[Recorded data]
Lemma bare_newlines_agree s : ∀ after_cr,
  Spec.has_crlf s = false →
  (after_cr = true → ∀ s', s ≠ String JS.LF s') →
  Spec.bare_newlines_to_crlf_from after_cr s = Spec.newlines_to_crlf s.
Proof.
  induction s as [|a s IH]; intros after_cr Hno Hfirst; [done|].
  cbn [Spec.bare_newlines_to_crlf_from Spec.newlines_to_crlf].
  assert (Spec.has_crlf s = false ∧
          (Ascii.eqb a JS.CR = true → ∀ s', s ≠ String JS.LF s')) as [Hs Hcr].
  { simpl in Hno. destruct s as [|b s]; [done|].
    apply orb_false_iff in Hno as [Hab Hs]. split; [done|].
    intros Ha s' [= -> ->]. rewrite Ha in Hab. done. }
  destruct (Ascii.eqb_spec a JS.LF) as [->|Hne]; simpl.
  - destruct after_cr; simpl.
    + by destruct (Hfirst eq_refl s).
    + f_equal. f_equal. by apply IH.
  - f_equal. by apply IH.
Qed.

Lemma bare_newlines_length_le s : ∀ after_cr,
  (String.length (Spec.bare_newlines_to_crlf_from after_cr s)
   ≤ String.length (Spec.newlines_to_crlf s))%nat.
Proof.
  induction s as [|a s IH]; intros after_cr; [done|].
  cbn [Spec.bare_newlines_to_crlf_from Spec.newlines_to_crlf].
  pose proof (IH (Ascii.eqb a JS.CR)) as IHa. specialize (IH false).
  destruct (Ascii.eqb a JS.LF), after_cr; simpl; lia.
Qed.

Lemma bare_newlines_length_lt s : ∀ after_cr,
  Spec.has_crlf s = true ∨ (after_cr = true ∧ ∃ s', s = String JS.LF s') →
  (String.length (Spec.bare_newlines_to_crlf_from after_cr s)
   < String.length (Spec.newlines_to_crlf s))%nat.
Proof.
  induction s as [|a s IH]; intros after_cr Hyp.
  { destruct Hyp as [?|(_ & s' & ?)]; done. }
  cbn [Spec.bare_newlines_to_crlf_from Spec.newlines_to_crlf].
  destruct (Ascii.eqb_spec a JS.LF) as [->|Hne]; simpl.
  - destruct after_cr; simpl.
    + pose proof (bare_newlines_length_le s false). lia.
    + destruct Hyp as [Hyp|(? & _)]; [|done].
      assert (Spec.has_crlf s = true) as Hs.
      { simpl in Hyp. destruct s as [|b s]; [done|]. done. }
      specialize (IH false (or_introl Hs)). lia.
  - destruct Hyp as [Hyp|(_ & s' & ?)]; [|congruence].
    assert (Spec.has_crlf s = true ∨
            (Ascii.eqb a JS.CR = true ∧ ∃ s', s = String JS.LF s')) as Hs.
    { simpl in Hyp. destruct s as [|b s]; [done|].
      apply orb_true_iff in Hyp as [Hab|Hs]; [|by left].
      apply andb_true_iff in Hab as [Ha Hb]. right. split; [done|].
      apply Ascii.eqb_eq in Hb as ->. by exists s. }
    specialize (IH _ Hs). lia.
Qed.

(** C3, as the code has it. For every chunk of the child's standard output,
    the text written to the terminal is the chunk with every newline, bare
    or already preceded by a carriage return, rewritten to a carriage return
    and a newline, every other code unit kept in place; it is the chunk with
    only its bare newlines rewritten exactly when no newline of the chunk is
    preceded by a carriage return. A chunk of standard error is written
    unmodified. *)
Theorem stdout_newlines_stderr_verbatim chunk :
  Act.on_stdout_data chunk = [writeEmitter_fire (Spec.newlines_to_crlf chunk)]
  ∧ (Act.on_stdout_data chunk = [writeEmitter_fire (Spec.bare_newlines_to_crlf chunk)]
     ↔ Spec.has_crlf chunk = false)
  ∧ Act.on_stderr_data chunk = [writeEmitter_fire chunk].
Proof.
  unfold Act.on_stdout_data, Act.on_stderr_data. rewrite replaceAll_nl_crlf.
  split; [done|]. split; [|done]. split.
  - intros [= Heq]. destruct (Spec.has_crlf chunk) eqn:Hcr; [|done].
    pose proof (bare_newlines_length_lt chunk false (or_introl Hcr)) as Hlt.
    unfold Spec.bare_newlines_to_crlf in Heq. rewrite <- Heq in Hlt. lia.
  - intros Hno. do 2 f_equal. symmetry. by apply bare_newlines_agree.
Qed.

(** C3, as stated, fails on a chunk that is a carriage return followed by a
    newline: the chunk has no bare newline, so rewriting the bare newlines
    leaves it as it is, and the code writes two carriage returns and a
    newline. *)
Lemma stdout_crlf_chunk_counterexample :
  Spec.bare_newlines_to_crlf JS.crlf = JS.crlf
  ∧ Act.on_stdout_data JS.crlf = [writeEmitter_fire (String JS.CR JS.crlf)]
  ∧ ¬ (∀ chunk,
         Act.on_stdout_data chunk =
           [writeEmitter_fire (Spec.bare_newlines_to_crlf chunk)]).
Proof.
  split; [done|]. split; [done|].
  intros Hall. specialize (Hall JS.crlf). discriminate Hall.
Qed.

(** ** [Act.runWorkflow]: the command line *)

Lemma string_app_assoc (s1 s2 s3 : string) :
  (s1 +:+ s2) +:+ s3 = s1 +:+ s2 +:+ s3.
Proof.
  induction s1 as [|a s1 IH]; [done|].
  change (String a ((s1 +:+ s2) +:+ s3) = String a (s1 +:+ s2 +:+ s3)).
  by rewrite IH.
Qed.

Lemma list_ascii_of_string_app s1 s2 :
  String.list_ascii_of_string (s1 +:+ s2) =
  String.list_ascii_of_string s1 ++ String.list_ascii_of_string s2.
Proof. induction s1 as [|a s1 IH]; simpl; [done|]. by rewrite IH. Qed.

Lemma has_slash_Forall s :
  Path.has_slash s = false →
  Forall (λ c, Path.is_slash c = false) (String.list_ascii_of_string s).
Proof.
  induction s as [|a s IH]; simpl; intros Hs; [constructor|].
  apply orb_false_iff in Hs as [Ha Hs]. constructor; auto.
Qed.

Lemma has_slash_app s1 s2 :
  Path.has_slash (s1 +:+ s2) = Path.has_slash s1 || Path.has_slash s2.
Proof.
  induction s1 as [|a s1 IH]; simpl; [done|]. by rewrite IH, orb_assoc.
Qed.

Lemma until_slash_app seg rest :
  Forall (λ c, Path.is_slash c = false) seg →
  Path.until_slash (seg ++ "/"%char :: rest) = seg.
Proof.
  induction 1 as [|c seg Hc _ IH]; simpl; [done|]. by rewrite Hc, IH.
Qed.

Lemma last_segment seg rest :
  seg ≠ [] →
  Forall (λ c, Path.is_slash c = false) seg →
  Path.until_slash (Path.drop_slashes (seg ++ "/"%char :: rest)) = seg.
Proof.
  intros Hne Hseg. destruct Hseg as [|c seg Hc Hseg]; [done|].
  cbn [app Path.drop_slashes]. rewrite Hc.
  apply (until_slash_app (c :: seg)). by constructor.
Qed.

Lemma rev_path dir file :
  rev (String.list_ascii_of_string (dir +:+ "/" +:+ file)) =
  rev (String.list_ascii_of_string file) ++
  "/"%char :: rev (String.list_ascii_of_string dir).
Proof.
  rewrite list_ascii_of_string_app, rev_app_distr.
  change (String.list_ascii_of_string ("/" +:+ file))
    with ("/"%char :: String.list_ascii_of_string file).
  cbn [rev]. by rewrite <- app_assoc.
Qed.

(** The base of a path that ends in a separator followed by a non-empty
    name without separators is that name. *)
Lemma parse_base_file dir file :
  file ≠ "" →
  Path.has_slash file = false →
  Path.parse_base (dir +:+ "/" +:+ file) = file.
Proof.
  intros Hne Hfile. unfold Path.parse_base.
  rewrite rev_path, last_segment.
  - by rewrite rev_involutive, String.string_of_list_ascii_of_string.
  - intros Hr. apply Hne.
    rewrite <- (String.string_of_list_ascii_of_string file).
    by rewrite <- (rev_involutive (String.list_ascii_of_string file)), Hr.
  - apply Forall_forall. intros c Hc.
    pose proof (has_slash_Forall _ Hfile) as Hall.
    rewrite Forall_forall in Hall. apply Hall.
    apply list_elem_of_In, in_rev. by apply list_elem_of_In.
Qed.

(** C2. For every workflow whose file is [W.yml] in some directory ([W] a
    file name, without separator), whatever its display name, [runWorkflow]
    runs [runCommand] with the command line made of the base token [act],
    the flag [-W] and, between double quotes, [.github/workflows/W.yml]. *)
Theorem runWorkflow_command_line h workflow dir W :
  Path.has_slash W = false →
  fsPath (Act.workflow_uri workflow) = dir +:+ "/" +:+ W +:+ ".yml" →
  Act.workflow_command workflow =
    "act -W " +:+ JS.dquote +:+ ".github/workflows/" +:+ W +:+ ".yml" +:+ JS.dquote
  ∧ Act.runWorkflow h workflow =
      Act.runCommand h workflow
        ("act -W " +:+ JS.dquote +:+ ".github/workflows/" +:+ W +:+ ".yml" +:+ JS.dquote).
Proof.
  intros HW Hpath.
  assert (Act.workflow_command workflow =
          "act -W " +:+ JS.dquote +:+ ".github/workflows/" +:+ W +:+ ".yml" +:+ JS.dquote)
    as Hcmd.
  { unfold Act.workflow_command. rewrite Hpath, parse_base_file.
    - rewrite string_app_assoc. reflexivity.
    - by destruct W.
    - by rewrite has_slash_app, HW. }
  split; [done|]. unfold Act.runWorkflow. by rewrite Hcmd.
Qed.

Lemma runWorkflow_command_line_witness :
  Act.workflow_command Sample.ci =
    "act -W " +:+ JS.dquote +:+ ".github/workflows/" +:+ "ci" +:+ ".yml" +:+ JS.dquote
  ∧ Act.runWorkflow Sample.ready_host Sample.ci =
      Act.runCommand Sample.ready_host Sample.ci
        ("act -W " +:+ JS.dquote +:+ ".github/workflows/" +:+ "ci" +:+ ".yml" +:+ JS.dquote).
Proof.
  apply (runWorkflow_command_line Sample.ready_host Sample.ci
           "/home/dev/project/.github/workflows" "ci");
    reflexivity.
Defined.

==

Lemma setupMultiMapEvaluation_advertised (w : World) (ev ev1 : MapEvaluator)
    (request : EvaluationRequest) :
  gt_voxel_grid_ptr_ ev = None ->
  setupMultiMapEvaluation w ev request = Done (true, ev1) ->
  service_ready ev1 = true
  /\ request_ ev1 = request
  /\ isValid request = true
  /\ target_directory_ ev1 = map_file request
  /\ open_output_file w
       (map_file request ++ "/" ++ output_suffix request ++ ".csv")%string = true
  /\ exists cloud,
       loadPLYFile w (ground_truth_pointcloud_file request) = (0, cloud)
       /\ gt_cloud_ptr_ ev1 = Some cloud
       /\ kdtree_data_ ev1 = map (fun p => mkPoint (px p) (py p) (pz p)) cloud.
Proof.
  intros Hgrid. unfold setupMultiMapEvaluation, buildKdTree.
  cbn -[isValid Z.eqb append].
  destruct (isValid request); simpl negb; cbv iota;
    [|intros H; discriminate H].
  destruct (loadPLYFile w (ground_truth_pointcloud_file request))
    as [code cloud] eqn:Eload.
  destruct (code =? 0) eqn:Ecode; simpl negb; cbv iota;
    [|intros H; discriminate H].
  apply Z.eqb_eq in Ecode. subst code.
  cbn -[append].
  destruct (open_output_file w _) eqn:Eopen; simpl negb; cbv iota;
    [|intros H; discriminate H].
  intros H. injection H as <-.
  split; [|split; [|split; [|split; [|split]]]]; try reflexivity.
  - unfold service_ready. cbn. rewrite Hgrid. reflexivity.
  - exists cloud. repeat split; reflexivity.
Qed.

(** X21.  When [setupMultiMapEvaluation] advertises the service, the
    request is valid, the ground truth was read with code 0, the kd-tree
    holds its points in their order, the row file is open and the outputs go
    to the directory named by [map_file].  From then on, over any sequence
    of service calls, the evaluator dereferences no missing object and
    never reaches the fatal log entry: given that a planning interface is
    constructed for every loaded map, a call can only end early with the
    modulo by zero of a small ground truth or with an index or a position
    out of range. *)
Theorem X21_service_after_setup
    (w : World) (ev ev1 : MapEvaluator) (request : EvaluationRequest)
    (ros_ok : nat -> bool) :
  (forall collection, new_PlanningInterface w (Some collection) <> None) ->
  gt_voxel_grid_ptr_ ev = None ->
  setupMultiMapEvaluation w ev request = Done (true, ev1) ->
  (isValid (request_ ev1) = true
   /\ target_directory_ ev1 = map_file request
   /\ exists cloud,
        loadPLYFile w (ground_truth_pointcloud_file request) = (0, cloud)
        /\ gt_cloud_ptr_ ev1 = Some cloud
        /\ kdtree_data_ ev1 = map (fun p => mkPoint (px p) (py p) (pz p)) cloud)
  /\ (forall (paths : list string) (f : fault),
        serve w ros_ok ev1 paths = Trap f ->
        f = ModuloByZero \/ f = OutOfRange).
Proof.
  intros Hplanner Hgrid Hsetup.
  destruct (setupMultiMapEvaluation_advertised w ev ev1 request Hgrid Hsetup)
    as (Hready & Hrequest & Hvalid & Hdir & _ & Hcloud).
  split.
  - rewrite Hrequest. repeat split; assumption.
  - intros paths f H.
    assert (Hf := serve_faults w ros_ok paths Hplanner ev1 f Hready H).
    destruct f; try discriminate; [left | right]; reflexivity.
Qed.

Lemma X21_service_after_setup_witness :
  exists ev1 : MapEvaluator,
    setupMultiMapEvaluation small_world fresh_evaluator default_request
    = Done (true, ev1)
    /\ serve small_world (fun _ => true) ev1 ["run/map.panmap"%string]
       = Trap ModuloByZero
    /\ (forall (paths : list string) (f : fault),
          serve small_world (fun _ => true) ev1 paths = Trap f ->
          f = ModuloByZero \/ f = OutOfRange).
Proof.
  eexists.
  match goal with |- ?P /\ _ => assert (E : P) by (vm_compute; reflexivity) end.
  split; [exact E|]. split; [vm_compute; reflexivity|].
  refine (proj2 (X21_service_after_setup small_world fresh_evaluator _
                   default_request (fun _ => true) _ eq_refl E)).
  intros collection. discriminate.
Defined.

PROMPT: Sift the data above for lines with "every", then copy each one.

REPLY TO THE EXERCISE:
(** C3, as the code has it. For every chunk of the child's standard output,
    the text written to the terminal is the chunk with every newline, bare
    and a newline, every other code unit kept in place; it is the chunk with
(** C2. For every workflow whose file is [W.yml] in some directory ([W] a
    constructed for every loaded map, a call can only end early with the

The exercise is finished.